Uit het arrest volgt dat een bank alleen kan betogen dat het gevaar van ondoordachtheid of misplaatst vertrouwen op een goede afloop voor rekening van de particuliere borg moet blijven, als de bank stelt en voor zover nodig bewijst dat hij de borg omtrent de risico’s verbonden aan het aangaan van de borgtocht heeft voorgelicht.
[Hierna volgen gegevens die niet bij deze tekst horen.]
(* ===== verification/PasswordResetProps.v ===== *)
(** * Properties of password reset

    Only the emailed token, once and in time, sets a password without knowing
    the old one, and the password it sets is the one that signs in. *)
From S2P Require Import Prelude GoText Base64 Sha256 Token EmailAddress AccountSpec PasswordReset PasswordResetSpec AccountReference.
From S2P Require Password EmailPassword EmailPasswordSpec EmailPasswordProps.

Inductive call : Type :=
| CRequest (input : RequestInput)
| CReset (input : ResetInput).

Section Properties.
Context {S : Type} `{Env} `{GoTables} `{Password.PasswordHashes} (manager : Manager S).
Context (wf : S -> Prop) (view : S -> accounts) (outbox : S -> list Message).
Context (accepts : string -> string -> Prop) `{!ResetBackend manager wf view outbox accepts}.

Abbreviation abs w := (view (ext w)).
Abbreviation mail w := (outbox (ext w)).

Definition run (c : call) (w : World S) : World S :=
  match c with
  | CRequest input => snd (Request manager input w)
  | CReset input => snd (Reset manager input w)
  end.

(** The call presents a stored token of [id] that is still live, with a
    replacement password the validator accepts. *)
Definition resets_password (c : call) (id : string) (w : World S) (h' : string) : Prop :=
  exists input p n, c = CReset input /\ resets (abs w) !! id = Some p /\
    HashToken (reset_Token input) = Ok (p_TokenHash p) /\
    ticks w <= n /\ (now manager n < p_ExpiresAt p)%Z /\
    validate manager (NewPassword input) = Ok tt /\ accepts (NewPassword input) h'.

Lemma run_cases c w :
  wf (ext w) ->
  hashes (abs (run c w)) = hashes (abs w) /\ users (abs (run c w)) = users (abs w) \/
  exists input u, c = CReset input /\ used manager accepts input (ticks w) u (abs w) (abs (run c w)).
Proof.
  intros Hwf. destruct c as [input|input]; simpl.
  - left. destruct (Request manager input w) as [res w'] eqn:E.
    destruct (wp_elim _ _ _ _ _ (wp_reset_Request manager wf view outbox accepts input w Hwf) E) as [_ Hreq].
    simpl. destruct Hreq as [[Hs _]|[(m & h & _ & _ & _ & _ & _ & _ & Hs)|(i & h & x & e & _ & _ & _ & _ & Hs)]];
      by rewrite Hs.
  - destruct (Reset manager input w) as [res w'] eqn:E.
    destruct (wp_elim _ _ _ _ _ (wp_Reset manager wf view outbox accepts input w Hwf) E) as (_ & _ & Hres).
    simpl. destruct res as [u|e]; [destruct Hres as (_ & _ & ?); by eauto|].
    destruct Hres as [Hs|[_ [u Hu]]]; [left; by rewrite Hs|by eauto].
Qed.

(** C31: a stored password hash is only changed by a call of [Reset] that
    presents the token stored for that user before it expires, and the new hash
    is one of the password it asks for; accounts are left alone. *)
Theorem reset_needs_live_token c id w :
  wf (ext w) ->
  users (abs (run c w)) = users (abs w) /\
  (hashes (abs (run c w)) !! id = hashes (abs w) !! id \/
   exists h', hashes (abs (run c w)) !! id = Some h' /\ resets_password c id w h').
Proof.
  intros Hwf. destruct (run_cases c w Hwf) as [[Hh Hu]|(input & u & -> & Hused)]; [rewrite Hh; auto|].
  destruct Hused as (p & n & h & Hp & Htok & Hn & Hlive & _ & Hval & Hacc & Hs). rewrite Hs. simpl.
  split; [done|]. destruct (decide (user_ID u = id)) as [<-|Hne]; [right|left; by rewrite lookup_insert_ne].
  exists h. rewrite lookup_insert_eq. split; [done|]. by exists input, p, n.
Qed.

(** A token resets once: after a successful [Reset], the user has no pending
    token, and no call with the same one succeeds. *)
Theorem Reset_single_use input password source u w w1 :
  wf (ext w) -> Reset manager input w = (Ok u, w1) ->
  resets (abs w1) !! user_ID u = None /\
  exists e w2, Reset manager (mkResetInput (reset_Token input) password source) w1 = (Err e, w2).
Proof.
  intros Hwf E. destruct (wp_elim _ _ _ _ _ (wp_Reset manager wf view outbox accepts input w Hwf) E)
    as (Hwf1 & _ & _ & _ & (p & n & h & Hp & Htok & _ & _ & _ & _ & _ & Hs)).
  split; [rewrite Hs; simpl; by rewrite lookup_delete_eq|].
  destruct (Reset manager _ w1) as [[u2|e] w2] eqn:E2; [|by eauto]. exfalso.
  destruct (wp_elim _ _ _ _ _ (wp_Reset manager wf view outbox accepts _ w1 Hwf1) E2)
    as (_ & _ & _ & _ & (p2 & n2 & h2 & Hp2 & Htok2 & _)).
  rewrite Hs in Hp2. simpl in *. apply lookup_delete_Some in Hp2 as [Hne Hp2].
  apply Hne. eapply (reset_unique (st := store manager)); [exact Hwf|exact Hp|exact Hp2|congruence].
Qed.

(** ** Recovery *)

(** A store, a hasher and a guard that answer. *)
Class ResetAnswers : Prop := {
  answers_Reset id p email h at_ w : wf (ext w) -> resets (abs w) !! id = Some p ->
    (at_ < p_ExpiresAt p)%Z -> has_email id email (abs w) ->
    fst (store_ResetPassword (store manager) (p_TokenHash p) h at_ w) = Ok (mkUser id email);
  answers_passwords password w : wf (ext w) ->
    is_ok (fst (passwords manager password w)) = true /\
    ticks (snd (passwords manager password w)) = ticks w;
  answers_guard a w : wf (ext w) ->
    fst (checkAttempt manager a w) = Ok tt /\ ticks (snd (checkAttempt manager a w)) = ticks w;
}.

Lemma wp_Reset_answers `{!ResetAnswers} input id p email w :
  wf (ext w) -> resets (abs w) !! id = Some p -> HashToken (reset_Token input) = Ok (p_TokenHash p) ->
  (now manager (ticks w) < p_ExpiresAt p)%Z -> has_email id email (abs w) ->
  TrimSpace id <> "" -> Valid email = true -> validate manager (NewPassword input) = Ok tt ->
  wp (Reset manager input) (fun res _ => res = Ok (mkUser id email)) w.
Proof.
  intros Hwf Hp Htok Hlive Hhas Hid Hval Hnew. unfold Reset. set (at_ := mkAttempt _ _ _).
  apply wp_bind_ok, wp_run. intros g w1 Eg.
  pose proof (wp_elim _ _ _ _ _ (wp_reset_guard manager wf view outbox accepts _ w Hwf) Eg) as (Hwf1 & Hv1 & _).
  destruct (answers_guard at_ w Hwf) as [Hg Ht]. rewrite Eg in Hg, Ht. simpl in Hg, Ht. subst g.
  apply wp_bind_ok, wp_ret. rewrite Hnew, Htok. apply wp_bind_ok, wp_wrapped, wp_run. intros r w2 Er.
  pose proof (wp_elim _ _ _ _ _ (backend_passwords (outbox := outbox) (accepts := accepts) _ w1 Hwf1) Er)
    as (Hwf2 & Hv2 & _).
  destruct (answers_passwords (NewPassword input) w1 Hwf1) as [Hr Ht2]. rewrite Er in Hr, Ht2. simpl in Hr, Ht2.
  destruct r as [h|e]; [|done]. go_red. apply wp_bind, wp_read_now, wp_bind, wp_run. intros r w3 Er3.
  assert (Hr3 : r = Ok (mkUser id email)).
  { change r with (fst (r, w3)). rewrite <- Er3. rewrite Ht2, Ht.
    by apply answers_Reset; rewrite ?ext_tick, ?Hv2, ?Hv1. }
  rewrite Hr3. simpl. rewrite (proj2 (String.eqb_neq _ _) Hid), Hval. simpl.
  apply wp_bind, wp_run. intros [] w4 _. by apply wp_ret.
Qed.

(** A message that [Request] sends goes to the address on record, and until
    it expires its token resets the password of that user to any password the
    validator accepts. *)
Theorem Request_then_Reset `{!ResetAnswers} input m password source w w1 :
  wf (ext w) -> Request manager input w = (Ok tt, w1) -> mail w1 = mail w ++ [m] ->
  (now manager (ticks w1) < ExpiresAt m)%Z -> validate manager password = Ok tt ->
  has_email (UserID m) (Email m) (abs w) /\
  exists w2, Reset manager (mkResetInput (Token_ m) password source) w1 =
    (Ok (mkUser (UserID m) (Email m)), w2).
Proof.
  intros Hwf E Hmail Hlive Hval.
  destruct (wp_elim _ _ _ _ _ (wp_reset_Request manager wf view outbox accepts input w Hwf) E) as [Hwf1 Hreq].
  destruct Hreq as [[_ Hm]|[(m' & h & Hm & He & Hok & Hh & Hid & Hhas & Hs)|(i & h & x & e & Hc & _)]];
    [|rewrite Hmail in Hm; apply app_inj_tail in Hm as [_ <-]|discriminate].
  { rewrite Hmail in Hm. apply (f_equal length) in Hm. rewrite length_app in Hm. simpl in Hm. lia. }
  rewrite <- He in *. split; [done|].
  enough (wp (Reset manager (mkResetInput (Token_ m) password source))
            (fun res _ => res = Ok (mkUser (UserID m) (Email m))) w1) as Hwp.
  { unfold wp in Hwp. destruct (Reset manager _ w1) as [r w2]. simpl in Hwp. subst. eauto. }
  apply (wp_Reset_answers _ (UserID m) (mkPending (Email m) h (ExpiresAt m))); rewrite ?Hs; try done.
  simpl. by rewrite lookup_insert_eq.
Qed.
End Properties.

(** ** Recovery and sign-in *)
Section SignInAgain.
Context {S : Type} `{Env} `{GoTables} `{Password.PasswordHashes} (manager : Manager S).
Context (login : EmailPassword.Manager S).
Context (wf : S -> Prop) (view : S -> accounts) (outbox : S -> list Message).

(** The hasher of the reset manager makes hashes that sign-in verifies. *)
Definition accepted_by_login (password h : string) : Prop :=
  EmailPassword.pw_Verify (EmailPassword.passwords login) password h =
    Ok (Password.mkVerification true false) /\ TrimSpace h <> "".

Context `{!ResetBackend manager wf view outbox accepted_by_login}.
Context `{!EmailPasswordSpec.EmailPasswordBackend login wf view}.
Context `{!EmailPasswordProps.EmailAnswers login wf view}.

(** After [Reset], the user signs in with the new password, and no stored
    hash but theirs has changed. *)
Theorem Reset_then_Login input raw source u w w1 :
  wf (ext w) -> Reset manager input w = (Ok u, w1) ->
  EmailPassword.normalizeAndValidateEmail login raw = Ok (user_Email u) ->
  fst (EmailPassword.Login login (EmailPassword.mkLoginInput raw (NewPassword input) source) w1) =
    Ok (EmailPassword.mkLoginResult (EmailPassword.mkUser (user_ID u) (user_Email u)) false) /\
  forall id, id <> user_ID u -> hashes (view (ext w1)) !! id = hashes (view (ext w)) !! id.
Proof.
  intros Hwf E Hn.
  destruct (wp_elim _ _ _ _ _ (wp_Reset manager wf view outbox accepted_by_login input w Hwf) E)
    as (Hwf1 & _ & Hid & Hval & (p & n & h & Hp & Htok & _ & _ & Hhas & _ & [Hver Hblank] & Hs)).
  split; [|intros id Hne; rewrite Hs; simpl; by rewrite lookup_insert_ne].
  eapply (EmailPasswordProps.wp_Login_answers login wf view raw (user_Email u) _ source _ h w1); try done.
  - by rewrite Hs.
  - rewrite Hs. simpl. apply lookup_insert_eq.
Qed.
End SignInAgain.

(** ** Runs of the theorems *)
Ltac reset_ok E := exfalso; vm_compute in E; discriminate E.

#[export] Instance demo_reset_answers : ResetAnswers demo_reset_manager reset_wf box_accounts.
Proof.
  split; [| |done].
  - intros id p email h at_ w [_ Hu] Hp Hlive (a & Ha & <-).
    cbn -[ref_ResetPassword]. unfold on_accounts, lift_ext. simpl. unfold ref_ResetPassword.
    rewrite (find_pending_eq _ _ _ _ Hu Hp eq_refl), Ha. simpl.
    rewrite (proj2 (Before_true _ _) Hlive). done.
  - intros password w Hwf. done.
Qed.

#[export] Instance demo_login_answers :
  EmailPasswordProps.EmailAnswers demo_login_manager reset_wf box_accounts.
Proof.
  split; [|done]. intros id email h w [Hinv _] Hhas Hh. simpl. unfold zoom, lift_ext. simpl.
  destruct (find_by_email_has email (box_accounts (ext w)) id Hinv Hhas) as (a & Hf & Ha). rewrite Hf. simpl.
  rewrite Hh. simpl. by apply find_by_email_Some in Hf as [_ ->].
Qed.

Definition alice_recovers : ResetInput := mkResetInput (Token_ alice_letter) "a better passphrase" "10.0.0.1".

Lemma reset_needs_live_token_witness :
  exists h', hashes (box_accounts (ext (run demo_reset_manager (CReset alice_recovers) alice_told))) !! "u1" = Some h' /\
    resets_password demo_reset_manager box_accounts default_accepts (CReset alice_recovers) "u1" alice_told h'.
Proof.
  destruct (reset_needs_live_token demo_reset_manager reset_wf box_accounts box_mail default_accepts
    (CReset alice_recovers) "u1" alice_told alice_told_ok) as [_ [Hsame|Hnew]]; [|exact Hnew].
  exfalso. vm_compute in Hsame. discriminate Hsame.
Defined.

Lemma Reset_single_use_witness :
  exists u w1, Reset demo_reset_manager alice_recovers alice_told = (Ok u, w1) /\
  exists e w2, Reset demo_reset_manager
    (mkResetInput (reset_Token alice_recovers) "mallory's passphrase" "10.0.0.2") w1 = (Err e, w2).
Proof.
  destruct (Reset demo_reset_manager alice_recovers alice_told) as [[u|e] w1] eqn:E; [|reset_ok E].
  exists u, w1. split; [reflexivity|].
  apply (Reset_single_use demo_reset_manager reset_wf box_accounts box_mail default_accepts alice_recovers
    "mallory's passphrase" "10.0.0.2" u alice_told w1 alice_told_ok E).
Defined.

Lemma Request_then_Reset_witness :
  has_email "u1" "alice@example.com" (box_accounts (ext reset_start)) /\
  exists w2, Reset demo_reset_manager alice_recovers alice_told = (Ok (mkUser "u1" "alice@example.com"), w2).
Proof.
  apply (Request_then_Reset demo_reset_manager reset_wf box_accounts box_mail default_accepts alice_forgot
    alice_letter "a better passphrase" "10.0.0.1" reset_start alice_told reset_start_ok); vm_compute; reflexivity.
Defined.

Lemma Reset_then_Login_witness :
  exists u w1, Reset demo_reset_manager alice_recovers alice_told = (Ok u, w1) /\
    fst (EmailPassword.Login demo_login_manager
           (EmailPassword.mkLoginInput " Alice@Example.com" "a better passphrase" "10.0.0.1") w1) =
      Ok (EmailPassword.mkLoginResult (EmailPassword.mkUser (user_ID u) (user_Email u)) false).
Proof.
  destruct (Reset demo_reset_manager alice_recovers alice_told) as [[u|e] w1] eqn:E; [|reset_ok E].
  exists u, w1. split; [reflexivity|].
  apply (Reset_then_Login demo_reset_manager demo_login_manager reset_wf box_accounts box_mail alice_recovers
    " Alice@Example.com" "10.0.0.1" u alice_told w1 alice_told_ok E).
  vm_compute in E. injection E as <- _. vm_compute. reflexivity.
Defined.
Dit was het startschot van wat in de jurisprudentie de bijzondere zorgplicht van banken en andere professionele geldverstrekkers geworden is, ten opzichte van particuliere borgen[2]. De vraag of een bank een particuliere borg voldoende heeft voorgelicht is steeds afhankelijk van de omstandigheden van een geval, dat zal dus altijd moeten worden uitgelegd. Die uitleg leidt in vrijwel alle gevallen waarin de bank de borg onvoldoende heeft voorgelicht, tot vernietiging van de borgtocht[3]. Vergelijkbare uitspraken zijn ook gedaan in de procedures die gevoerd zijn over woekerrentes en rentederivaten. Niet in alle gevallen gaat het goed, bijvoorbeeld als een causaal verband ontbreekt tussen het tot stand komen van de overeenkomst en de dwaling[4]. De hoofdregel is geworden dat een bank of andere professionele geldverstrekker een bijzondere zorgplicht heeft ten opzichte van particulieren, om zich er van te vergewissen dat de particulier zich goed de gevolgen realiseert van de overeenkomsten die een particulier sluit met zijn professionele wederpartij.

Zorgplicht

De vraag dringt zich op of dezelfde zorgplicht ook geldt voor niet-professionele geldverstrekkers. Die vraag lag bij de Hoge Raad voor in 2014 in een zaak van een curator tegen een borg[5]. In die zaak overwoog de Hoge Raad, in lijn met het arrest Van Lanschot/Bink, dat een professionele geldverstrekker gebonden is aan een bijzondere zorgplicht ten opzichte van een particuliere borg en dat hij de aspirant borg voorlicht over de risico’s van een borgtocht. In r.o. 3.4.3 van het arrest stelt de Hoge Raad dat de curator in dat onderhavige geval niet gelijk kan worden gesteld met een bank of een andere financiële dienstverlener. Die borgtochtovereenkomst was namelijk niet tot stand gekomen in het kader van professionele kredietverstrekking, maar was ontstaan in het kader van beheer en vereffening van de boedel. Dat doet de curator primair in het belang van de gezamenlijke schuldeisers en op hem rust niet de bijzondere zorgplicht die voor banken en andere financiële dienstverleners voortvloeit uit hun maatschappelijke positie en professionele deskundigheid.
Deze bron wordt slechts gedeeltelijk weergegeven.